Ils ont tous mis l'échine sous la fatigue et ils l'ont soulevée ensemble, et ils la portent ensemble : une, deux, une, deux, une, deux, comme un gros tronc d'arbre maintenant allégé et dont les branches ne s'embarrassent plus dans la terre. (Jean Giono, Ecrits pacifistes, page 39. Editions Folio, n°5674)

Les héros de Verdun : d’abord  trouver le moyen de satisfaire ses besoins !

       On a soif. On voit là-bas un mort couché par terre et plein de mouche mais encore ceinturé de bidons ct de boules de pain passées dans un fil de fer. On attend que le bombardement se calme. On rampe jusqu'à lui. On détache de son corps les boules de pain. On prend ses bidons pleins. D'autres bidons ont été troués par les balles. Le pain est mou. Il faut seulement couper le morceau qui touchait le corps. Voilà ce qu’on  fait tout le jour. Cela dure depuis vingt-cinq jours. Depuis longtemps il n'y a plus de ces cadavres garde-manger. On mange n'importe quoi. Je mâche  une courroie de bidon. Vers le soir, un copain est arrivé avec un rat. Un fois écorché, la chair et blanche comme du papier. Mais, avec mon morceau à la main j'attends malgré tout la nuit noire avant de manger. On a une occasion pour demain : une mitrailleuse qui arrivait tout à l'heure en renfort a été écrabouillée avec ses quatre servants à vingt mètres en arrière de nous. Tout à l'heure on ira chercher les musettes de ces quatre hommes. Ils arrivaient de la batterie. Ils doivent avoir emporté à manger pour eux. Mais il ne faudrait pas que ceux qui sont à notre droite y aillent avant nous.
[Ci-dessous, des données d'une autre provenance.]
(* ===== verification/Env.v ===== *)
(** * The state that tables and datapath share

    An [env] holds the flow entries that are allocated, the clock, the outcome of
    the allocations to come, and the connections to the controllers.  Pointers to
    flow entries are positive numbers; dereferencing one that is not allocated
    aborts, which is how use after free and double free show.  Operations are
    computations in a state and abort monad.

    The connection of a remote is a reliable connection of Rconn.v, whose counter
    of queued packets is the remote's [n_txq]; a remote also holds the multi-part
    reply in progress, if there is one.  Flow removed messages, which tables send,
    are built here as the bytes of udatapath's [dp_send_flow_end]. *)

From S2P Require Import Prelude Ofp Ofpbuf Flow SwitchFlow Rconn.
Import Ofp Flow SwitchFlow.

Module Env.

Definition ENOMEM : Z := 12.
Definition ENOBUFS : Z := 105.
Definition ESRCH : Z := 3.
Definition EINVAL : Z := 22.
Definition ENODEV : Z := 19.
Definition EFAULT : Z := 14.

Definition TXQ_LIMIT : Z := 128.

(** [struct sw_table_position]: four machine words, all zero at the start. *)
Definition sw_table_position := list Z.
Definition zero_position : sw_table_position := replicate 4 0.

(** The progress of a multi-part reply to a statistics request: the private state
    of each kind of statistics.  Requests are kept as their bytes. *)
Inductive stats_state :=
| no_stats_state
| flow_stats_state (table_idx : Z) (position : sw_table_position) (rq : list Z)
| aggregate_stats_state (rq : list Z)
| port_stats_state (start_port port_no : Z)
| queue_stats_state (port queue_id : Z).

(** [struct stats_dump_cb]: the kind of statistics is its index in [stats]; the
    sender's remote is the one that holds the callback. *)
Record stats_dump_cb := mk_stats_dump_cb {
  cb_finished : bool;
  cb_xid : Z;
  cb_s : nat;
  cb_state : stats_state;
}.
#[export] Instance stats_dump_cb_eta : Eta stats_dump_cb := λ c,
  mk_stats_dump_cb (cb_finished c) (cb_xid c) (cb_s c) (cb_state c).

(** A connection to a secure channel. *)
Record remote := mk_remote {
  r_rconn : Rconn.rconn;
  r_dump : option stats_dump_cb;
}.
#[export] Instance remote_eta : Eta remote := λ r, mk_remote (r_rconn r) (r_dump r).

(** The origin of a received message: a remote, by its place in the list. *)
Record sender := mk_sender {
  s_remote : nat;
  s_xid : Z;
}.

Definition ptr := positive.

Record env := mk_env {
  heap : gmap ptr sw_flow;
  now_msec : Z;
  now_sec : Z;
  mem : list bool;           (* outcomes of the next fallible allocations *)
  remotes : list remote;
}.
#[export] Instance env_eta : Eta env := λ e,
  mk_env (heap e) (now_msec e) (now_sec e) (mem e) (remotes e).

(** ** The monad *)

Definition M (S A : Type) : Type := S → comp (A * S).

#[export] Instance M_ret S : MRet (M S) := λ A a s, Ok (a, s).
#[export] Instance M_bind S : MBind (M S) := λ A B f m s,
  match m s with
  | Ok (a, s) => f a s
  | Abort => Abort
  | NoFuel => NoFuel
  end.

Definition get {S} : M S S := λ s, Ok (s, s).
Definition modify {S} (f : S → S) : M S unit := λ s, Ok (tt, f s).
Definition lift {S A} (c : comp A) : M S A := λ s,
  match c with Ok a => Ok (a, s) | Abort => Abort | NoFuel => NoFuel end.

(** ** Flow entries in memory *)

Definition read_flow (p : ptr) : M env sw_flow :=
  e ← get; lift (deref (heap e !! p)).

(** Assigns to fields of the entry at [p]. *)
Definition write_flow (p : ptr) (f : sw_flow → sw_flow) : M env unit :=
  x ← read_flow p; modify (λ e, e <| heap := <[p := f x]> (heap e) |>).

(** The outcome of a fallible allocation. *)
Definition malloc_ok : M env bool :=
  e ← get;
  match mem e with
  | [] => mret true
  | b :: l => modify (λ e, e <| mem := l |>);; mret b
  end.

Definition flow_alloc (actions_len : nat) : M env (option ptr) :=
  ok ← malloc_ok;
  if ok : bool then
    ok ← malloc_ok;
    if ok : bool then
      e ← get;
      let p := fresh (dom (heap e)) in
      modify (λ e, e <| heap := <[p := new_flow actions_len]> (heap e) |>);;
      mret (Some p)
    else mret None
  else mret None.

Definition flow_free (p : ptr) : M env unit :=
  _ ← read_flow p; modify (λ e, e <| heap := delete p (heap e) |>).

(** When the allocation fails the entry keeps its old actions. *)
Definition flow_replace_acts (p : ptr) (actions : list Z) : M env unit :=
  ok ← malloc_ok;
  if ok : bool then write_flow p (λ f, f <| sf_acts := actions |>) else mret tt.

(** ** Sending to controllers *)

Definition send_openflow_buffer_to_remote (now : Z) (b : list Z) (r : remote) : comp (Z * remote) :=
  '(retval, rc) ← Rconn.rconn_send_with_limit now b TXQ_LIMIT (r_rconn r);
  Ok (retval, r <| r_rconn := rc |>).

(** [update_openflow_length]: the length field of the header. *)
Definition update_openflow_length (b : list Z) : comp (list Z) :=
  assert_c (8 <=? length b)%nat;;
  store b 2 2 (htons (u16 (Z.of_nat (length b)))).

Fixpoint send_all (now : Z) (b : list Z) (rs : list remote) : comp (list remote) :=
  match rs with
  | [] => Ok []
  | r :: rs =>
      '(_, r) ← send_openflow_buffer_to_remote now b r;
      rs ← send_all now b rs;
      Ok (r :: rs)
  end.

(** Back to the sender, or to all remotes. *)
Definition send_openflow_buffer (b : list Z) (to : option sender) : M env Z :=
  b ← lift (update_openflow_length b);
  e ← get;
  match to with
  | Some s =>
      r ← lift (deref (remotes e !! s_remote s));
      '(retval, r) ← lift (send_openflow_buffer_to_remote (now_sec e) b r);
      modify (λ e, e <| remotes := <[s_remote s := r]> (remotes e) |>);;
      mret retval
  | None =>
      rs ← lift (send_all (now_sec e) b (remotes e));
      modify (λ e, e <| remotes := rs |>);;
      mret 0
  end.

(** ** Flow removed messages *)

Definition ofp_header_bytes (type : Z) (len : nat) (xid : Z) : list Z :=
  [OFP_VERSION; u8 type] ++ le_bytes 2 (htons (u16 (Z.of_nat len))) ++ le_bytes 4 xid.

Definition flow_removed_bytes (now : Z) (f : sw_flow) (why : Z) : list Z :=
  let tdiff := u64 (now - created f) in
  let sec := u32 (tdiff / 1000) in
  ofp_header_bytes OFPT_FLOW_REMOVED 88 0
  ++ match_bytes (flow_fill_match (kflow (key f)) (wildcards (key f)))
  ++ le_bytes 8 (htonll (cookie f)) ++ le_bytes 2 (htons (priority f)) ++ [u8 why; 0]
  ++ le_bytes 4 (htonl sec)
  ++ le_bytes 4 (htonl (u32 (u64 ((tdiff - u32 (sec * 1000)) * 1000000))))
  ++ le_bytes 2 (htons (idle_timeout f)) ++ [0; 0]
  ++ le_bytes 8 (htonll (packet_count f)) ++ le_bytes 8 (htonll (byte_count f)).

Definition dp_send_flow_end (p : ptr) (why : Z) : M env unit :=
  f ← read_flow p;
  e ← get;
  if negb (truth (send_flow_rem f)) then mret tt
  else if truth (emerg_flow f) then mret tt
  else _ ← send_openflow_buffer (flow_removed_bytes (now_msec e) f why) None; mret tt.

End Env.
Lemma table_linear_insert_ok_witness :
  wp (table_linear_insert one_flow_table 2%positive two_entries) (λ '((r, t'), e'),
    (r = 0 ∧ t' = one_flow_table ∧ e' = two_entries ∧ 10 <= 1) ∨
    (r = 1 ∧ linear_ok e' t' ∧ ∃ old rest s,
       (length old ≤ 1)%nat ∧ [1%positive] ≡ₚ old ++ rest ∧ flows t' ≡ₚ 2%positive :: rest ∧
       select two_entries (λ g, duplicates g (any_entry 7)) old = old ∧
       e' = two_entries <| heap := <[2%positive := (any_entry 7) <| serial := s |>]>
                                      (free_all old (heap two_entries)) |>)).
Proof.
  apply (table_linear_insert_ok two_entries one_flow_table 2%positive (any_entry 7)).
  - apply one_flow_table_ok.
  - reflexivity.
  - by intros H%list_elem_of_singleton.
  - apply any_entry_ok.
Defined.

Lemma table_linear_lookup_best_witness :
  wp (table_linear_lookup one_flow_table (exact_key 3) two_entries) (λ '(r, e'),
    e' = two_entries ∧ match r with Some p => p ∈ [1%positive] | None => False end).
Proof.
  eapply wp_mono; [apply table_linear_lookup_best, one_flow_table_ok|].
  intros [[p|] e'] [-> H]; (split; [done|]).
  - destruct H as (f & Hp & _). exact Hp.
  - vm_compute in H. discriminate H.
Defined.

Lemma table_linear_dump_resume_witness :
  let hits := [1%positive] in
  wp (table_linear_iterate one_flow_table any_key (htons OFPP_NONE) zero_position (collect 1) []
        two_entries) (λ '((r, pos, l), e'),
    e' = two_entries ∧ r = 1 ∧ l = take 1 hits ∧ ∃ p f, last l = Some p ∧
    heap two_entries !! p = Some f ∧
    wp (table_linear_iterate one_flow_table any_key (htons OFPP_NONE) pos
          (λ p l, mret (0, l ++ [p])) [] two_entries)
      (λ '((_, _, l'), _), l' = if decide (serial f = 0) then hits else drop 1 hits)).
Proof.
  apply (table_linear_dump_resume two_entries one_flow_table any_key (htons OFPP_NONE) 1).
  - apply one_flow_table_ok.
  - repeat constructor.
  - vm_compute. lia.
Defined.


End TableLinearFacts.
Ils doivent guetter aussi de dedans leur trou. Nous guettons. L'important c'est que les quatre soient morts. Ils le sont. Tant mieux. Cela dure depuis trente jours. C'est la grande bataille de Verdun. Le monde entier a les yeux fixés sur nous. Nous avons de terribles soucis. Vaincre ? Résister ? Tenir ? Faire notre  devoir ? Non. Faire nos besoins. Dehors c'est un déluge de fer. C'est très simple : il tombe un obus de chaque calibre par minute et par mètre carré. Nous sommes neuf survivants dans un trou. Ce n'est pas un abri, mais les quarante centimètres de terre et de rondins sur notre tête sont devant nos yeux une sorte de visière contre l'horreur. Plus rien au monde ne nous fera sortir de là. Mais ce que nous avons mangé, ce que nous mangeons se réveille plusieurs fois par jour dans notre ventre. Il faut que nous fassions nos besoins. Le premier de nous que ça a pris est sorti ; depuis deux jours il est là, à trois mètres devant nous, mort déculotté. Nous faisons dans du papier et nous le jetons là devant. Nous faisons dans de vieilles lettres que nous gardions. Nous sommes neuf dans un espace où normalement on pourrait tenir à peine trois serrés. Nous sommes un peu plus serrés. Nos jambes et nos bras sont emmêlés.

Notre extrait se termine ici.